Why crate train your dog?
Because a crate is a terrific training and management tool. It is useful for house-training, brief alone-time, settling, and any form of travel. Most importantly, a crate teaches your dog to hold it when he has to go to the bathroom. A crate helps your dogs in many ways-and saves your carpets.
Is using a crate cruel?
Absolutely not. A crate can be your dog’s favourite place in the world. Use treats, praise, and toys to make your dog love his crate.
Just remember never to use the crate for more than 3-4 hours at a time, except for bedtime.
Getting your dog used to the crate
Step 1. Begin crate training right away-preferably the first day your dog is in your home.
Step 2.Throw small tasty treats into the crate one at a time. Praise your dog when he goes in to get the treat.
Step 3. When your dog is comfortable going into the crate, practice closing the door for 1-2 seconds, then treat him through the door. Let him back out. Repeat this step many times, gradually building to 10 seconds.
Step 4. Stuff a Kong with something very yummy or use a special bone that will take a lot of time to chew. Put the treats in the crate. Shut the door. Move about the house normally. Let your dog back out after 5 minutes or when he finishes his treat. Don’t make a fuss over him. Repeat this step several times, varying the length of your absences from 1 to 20 minutes.
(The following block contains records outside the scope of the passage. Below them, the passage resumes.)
(** [Count("vps")] over a user's rows of the double join: every vps is
    met once per application of the user. *)
Lemma count_vps_rows :
  count (map vps_column (rows_of db u)) =
  Z.of_nat (length (vps_of db u) *
            Nat.max 1 (length (applications_of db u))).
Proof.
  unfold count. f_equal. rewrite rows_of_sides. unfold vps_side.
  destruct (vps_of db u) as [| v vs].
  - simpl flat_map. rewrite app_nil_r, application_side_vps_count.
    reflexivity.
  - apply (vps_rows_count (v :: vs)).
Qed.

Lemma application_ids_rows (a : Z) :
  In a (non_null (map application_column (rows_of db u))) <->
  In a (map application_id (applications_of db u)).
Proof.
  rewrite in_non_null, !in_map_iff. split.
  - intros [r [E Hr]]. pose proof (rows_of_user db u r Hr) as Hu.
    unfold rows_of in Hr. apply in_left_outer_join in Hr.
    destruct Hr as [_ Hr]. unfold application_column, j_application in E.
    destruct (snd r) as [b |]; [| discriminate].
    injection E as E. exists b. split; [exact E |].
    apply filter_In. unfold j_user in Hu. rewrite Hu in Hr. exact Hr.
  - intros [b [E Hb]]. apply filter_In in Hb.
    destruct (vps_side db u) as [| x xs] eqn:Ex.
    + exfalso. unfold vps_side in Ex.
      destruct (vps_of db u); discriminate.
    + assert (Hx : In x (vps_side db u)) by (rewrite Ex; left; reflexivity).
      exists (x, Some b). split; [rewrite <- E; reflexivity |].
      rewrite rows_of_sides. apply in_flat_map. exists x. split; [exact Hx |].
      unfold application_side.
      assert (Hb' : In b (applications_of db u)) by (apply filter_In; exact Hb).
      destruct (applications_of db u) as [| b0 bs]; [destruct Hb' |].
      change (In (x, Some b) (map (fun b => (x, Some b)) (b0 :: bs))).
      apply (in_map (fun b => (x, Some b))). exact Hb'.
Qed.

(** [Count("application", distinct=True)] over the same rows: every
    application is met once per vps, and counted once. *)
Lemma count_distinct_application_rows :
  NoDup (map application_id (applications db)) ->
  count_distinct (map application_column (rows_of db u)) =
  Z.of_nat (length (applications_of db u)).
Proof.
  intros Hnd. unfold count_distinct. f_equal.
  rewrite (nodup_length_same_elements _ _ application_ids_rows).
  rewrite nodup_fixed_point, length_map; [reflexivity |].
  unfold applications_of. apply NoDup_map_filter. exact Hnd.
Qed.

End Counting.

(** ** Ordering and [first] *)

Section Ordering.

Context {R : Type} (key : R -> Z).

Lemma in_insert_by (x y : R) (l : list R) :
  In x (insert_by key y l) <-> x = y \/ In x l.
Proof.
  induction l as [| z l IH]; simpl.
  - intuition.
  - destruct (key y <=? key z); simpl; rewrite ?IH; intuition.
Qed.

Lemma in_order_by (x : R) (l : list R) :
  In x (order_by key l) <-> In x l.
Proof.
  induction l as [| y l IH]; simpl; [reflexivity |].
  rewrite in_insert_by, IH. intuition.
Qed.

Lemma first_order_by (l : list R) :
  match limit 1 (order_by key l) with
  | [] => l = []
  | [x] => In x l
  | _ => False
  end.
Proof.
  unfold limit.
  destruct (order_by key l) as [| x xs] eqn:E; simpl.
  - destruct l as [| y l]; [reflexivity |].
    assert (H : In y (order_by key (y :: l)))
      by (apply in_order_by; left; reflexivity).
    rewrite E in H. destruct H.
  - apply in_order_by. rewrite E. left. reflexivity.
Qed.

End Ordering.

(** ** The read paths *)

Lemma prefetch_final (objs : list AnnotatedUser) (db : DB) :
  ORM.final (prefetch_application_set objs) db = db.
Proof. reflexivity. Qed.

Lemma prefetch_agree (objs : list AnnotatedUser) (db : DB)
      (o : AnnotatedUser) :
  In o (ORM.result (prefetch_application_set objs) db) ->
  exists o', In o' objs /\ agree o o'.
Proof.
  unfold prefetch_application_set, ORM.result, ORM.bind, ORM.select, ORM.ret.
  simpl. intros H. apply in_map_iff in H. destruct H as [o' [<- Ho']].
  exists o'. unfold agree. simpl. repeat split; assumption.
Qed.

Lemma get_queryset_rows (db : DB) (o : AnnotatedUser) :
  In o (ORM.result get_queryset db) ->
  exists o', In o' (annotated_query (fun _ => true) workload_list db) /\
             agree o o'.
Proof. intros H. exact (prefetch_agree _ db o H). Qed.

Lemma get_object_result (request : Request) (db : DB) :
  ORM.result (get_object request) db =
  hd_error
    (ORM.result
       (prefetch_application_set
          (limit 1
             (order_by (fun o => user_id (user o))
                (annotated_query
                   (fun u => user_id u =? request_user_id request)
                   workload_me db))))
       db).
Proof. reflexivity. Qed.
Step 5. Next, leave your dog in the crate with something delicious while you leave the house for short errands, like getting the mail or watering the garden. Gradually build your absences.
Troubleshooting: If your dog is going to the bathroom in his crate, remove any bedding and make sure he has been to toilet before you put him in the crate, and that he is not being left for too long. Make sure you are following the rules for good toilet training. If all else fails, contact us.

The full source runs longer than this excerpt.